The agency force has been instrumental in growing the insurer’s business in tier-two and tier-three cities, he adds. “Will the agency force be around in the future? Yes, I believe so, but probably not in its current form and structure.
“I do believe that the agency force will shrink across the world, not in terms of volume, but in terms of number of people. There was a time in the 1980s and 1990s, when all the companies did was to recruit thousands of agents and fire thousands more. At the time, the goal was global reach because every agent got at least one person on board. Later, we realised that the model did not work because when an agent goes missing, there is no one to service the customers and there are doubts that the customers are even real.
“The world will move towards a phase where there will be fewer agents, but providing real professional advice. So, what we are doing is developing this young channel and providing them training at multiple levels.”
All these strategies are to realign the focus on being customer-centric, says Rohit. “Insurance has been a sleeping giant. Over a period of time, we have forgotten why we are here and that we are here because people want to be protected or want financial planning tools. But we have become so complex that it is just impossible to have a straight relationship with the customer.
“I really believe that we are at a crossroads where we have to go back to the basics, with the customer in the centre of everything we are working towards and keeping it simple. These are the factors that will drive the disruption.
“Everything we are doing today, be it artificial intelligence, robotics or chatbots, it is about the customer.
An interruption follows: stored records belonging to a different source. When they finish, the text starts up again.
Lemma woken_waiting s Q rq mode q es ra e w b h :
  waiting s Q rq mode q es -> waits s !! e = Some w -> tasks (wkern s) !! w_task w = Some b ->
  Z.land THREAD_TASK_READY mode = 0 ->
  queues h (alive (wkern s)) (<[thread_ready_list := rq ++ [w_task w]]> Q) ->
  unchanged_except (thread_ready_list :: (general_tag <$> w_task w :: rq)) (klists (wkern s)) h ->
  waiting (woken s ra e (w_task w) w b h) (<[thread_ready_list := rq ++ [w_task w]]> Q) (rq ++ [w_task w]) mode q es.
Proof.
  intros [HQ Hrl [Hd Hh Hq He] Hap Hoff] Hw Hb Hmode HQ' Hu.
  set (t := w_task w) in *. set (s' := woken _ _ _ _ _ _ _).
  assert (forall u, alive (wkern s') u <-> alive (wkern s) u) as HT by (intros u; apply (alive_insert (set_klists h (wkern s))); by eexists).
  assert (forall p, apart (wkern s) Q p -> p ∉ thread_ready_list :: (general_tag <$> t :: rq)) as Hnot.
  { intros p [Hp1 Hp2] [->|(u & -> & Hu')%list_elem_of_fmap]%list.elem_of_cons; [by rewrite Hrl in Hp1|].
    apply (Hp2 u); [|done]. apply list.elem_of_cons in Hu' as [->|Hu']; [by eexists|by eapply (q_in _ _ _ HQ)]. }
  assert (forall e' w', waits s' !! e' = Some w' -> exists w0, waits s !! e' = Some w0 /\ w_task w0 = w_task w' /\ w_magic w0 = w_magic w') as Hold.
  { intros e' w'. simpl. rewrite lookup_insert. case_decide; [subst; intros [= <-]; by exists w|by exists w']. }
  assert (forall e' w0, waits s !! e' = Some w0 -> exists w', waits s' !! e' = Some w' /\ w_task w0 = w_task w' /\ w_magic w0 = w_magic w') as Hnew.
  { intros e' w0 Hw0. simpl. rewrite lookup_insert. case_decide; [subst; simplify_eq; by eexists|by exists w0]. }
  split.
  - eapply queues_ext; [|exact HQ']. intros u. symmetry. apply HT.
  - unfold rl. by rewrite lookup_insert_eq.
  - split; [|done|done|].
    + eapply dll_unchanged; [exact Hd|exact Hu|]. intros p Hp. by apply Hnot, Hap.
    + intros e' He'. destruct (He e' He') as (? & w0 & Hw0 & Em & Hal). split; [done|].
      destruct (Hnew e' w0 Hw0) as (w' & ? & Et & Em'). exists w'. rewrite HT, <-Et, <-Em'. done.
  - intros p Hp. destruct (Hap p Hp) as [Hp1 Hp2]. split; [|intros u Hu'%HT; by apply Hp2].
    rewrite lookup_insert. case_decide; [subst; by rewrite Hrl in Hp1|done].
  - intros e' w' He' Hm' Hw'. destruct (Hold e' w' Hw') as (w0 & Hw0 & Et & _).
    unfold matches in Hm'. rewrite Hw' in Hm'. simpl in Hm'. rewrite lookup_insert in Hm'. case_decide as Hne.
    { simpl in Hm'. by rewrite Hmode in Hm'. }
    destruct (Hoff e' w0 He') as [Ho Hs]; [|done|].
    { unfold matches. by rewrite Hw0, Et. }
    rewrite Et in Ho, Hs. split.
    + eapply off_ready; [exact Hrl|done|by apply not_eq_sym|]. intros v. rewrite list.elem_of_app, list.elem_of_cons. set_solver.
    + eapply dll_unchanged; [exact Hs|exact Hu|]. intros p [->|Hp]%list.elem_of_cons; [|by apply not_elem_of_nil in Hp].
      intros [Hp|(u & Ep%general_tag_inj & Hu')%list_elem_of_fmap]%list.elem_of_cons.
      * destruct (He e' He') as (_ & w1 & Hw1 & _ & Hal). simplify_eq.
        eapply (q_head _ _ _ HQ); [exact Hrl| |exact Hp]. by rewrite <-Et.
      * subst u. apply list.elem_of_cons in Hu' as [?|?]; [done|]. by apply (Ho _ _ Hrl).
Qed.
(** What a wake-up of the queue does, starting at the entries [ys]. *)
Definition wakes s Q rq (ra mode : Z) (ys : list Z) (r : res (unit * wq)) : Prop :=
  match List.find (matches s mode) ys with
  | None => r = Ok (tt, s)
  | Some e => exists w b h, waits s !! e = Some w /\ tasks (wkern s) !! w_task w = Some b /\
      r = Ok (tt, woken s ra e (w_task w) w b h) /\
      queues h (alive (wkern s)) (<[thread_ready_list := rq ++ [w_task w]]> Q) /\
      unchanged_except (thread_ready_list :: (general_tag <$> w_task w :: rq)) (klists (wkern s)) h
  end.

Lemma wake_up_loop_ok ra fuel s Q rq mode q pre ys :
  waiting s Q rq mode q (pre ++ ys) -> (length ys < fuel)%nat ->
  wakes s Q rq ra mode ys
    (wake_loop ra fuel q mode (default (head_list q) ((entry_list <$> ys) !! 0%nat)) s).
Proof.
  revert fuel pre. induction ys as [|e ys IH]; intros [|fuel] pre HW Hf; simpl in Hf; try lia; unfold wakes; simpl.
  { by rewrite Z.eqb_refl. }
  destruct (wl_entry _ _ _ (wt_list _ _ _ _ _ _ HW) e) as (He & w & Hw & Hmg & [b Hb]); [set_solver|].
  destruct (wl_dll _ _ _ (wt_list _ _ _ _ _ _ HW)) as [Hs Hn].
  rewrite fmap_app, fmap_cons in Hs, Hn.
  rewrite (proj2 (Z.eqb_neq (entry_list e) (head_list q))) by (intros E; rewrite E in Hn; nodup_hyps; set_solver).
  rewrite entry_of_list. run (check_magic_ok s e w Hw Hmg).
  assert (wait_at e s = Ok (w, s)) as Ew by (unfold wait_at; by rewrite Hw). run Ew.
  assert (in_kern (tcb (w_task w)) s = Ok (b, s)) as Eb by (unfold in_kern, zoom, tcb; rewrite Hb; by destruct s). run Eb.
  assert (matches s mode e = negb (Z.land (status b) mode =? 0)) as Hm by (unfold matches; by rewrite Hw, Hb). rewrite Hm.
  destruct (negb (Z.land (status b) mode =? 0)) eqn:Hst.
  - destruct (try_to_wake_up_ok (wkern s) Q rq (w_task w) b) as (h & E & HQ' & Hu); [apply HW|apply HW|done| |].
    { eapply (wt_off _ _ _ _ _ _ HW e); [set_solver|done..]. }
    exists w, b, h. split_and!; [done..| |done|done].
    unfold WQ_NOTE_WAKER. run Ew. unfold put_wait. rewrite modify_bind. fold (note_waker ra w).
    assert (in_kern (try_to_wake_up (w_task w)) (set_waits (<[e := note_waker ra w]> (waits s)) s)
      = Ok (1, woken s ra e (w_task w) w b h)) as E' by (unfold in_kern, zoom; simpl; by rewrite E).
    run E'. done.
  - rets. assert (get_next (entry_list e) s = Ok (default (head_list q) ((entry_list <$> ys) !! 0%nat), s)) as En.
    { apply (get_next_ok (S:=wq)). apply seg_app in Hs as [_ Hs]. by destruct ys; [destruct Hs|destruct Hs as (? & _)]. }
    run En. apply (IH fuel (pre ++ [e])); [by rewrite <-app_assoc|lia].
Qed.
Now, whether the customer will talk to us through an agent, come to us directly or through a bank or a non-financial institution, we need to be there.”
The fundamental issue with insurance is that it is the only industry where consumers pay in advance for services they may or may not see decades from now, says Rohit. “It is predicated so much on trust. It is because of this that I believe the insurance bill will be similar to an electricity bill in the future, where you pay for what you use.
“I believe that premiums will move from a pre-underwriting philosophy to a post-underwritten one. We still have a long way to go, but that is a crystal-ball view of the industry.”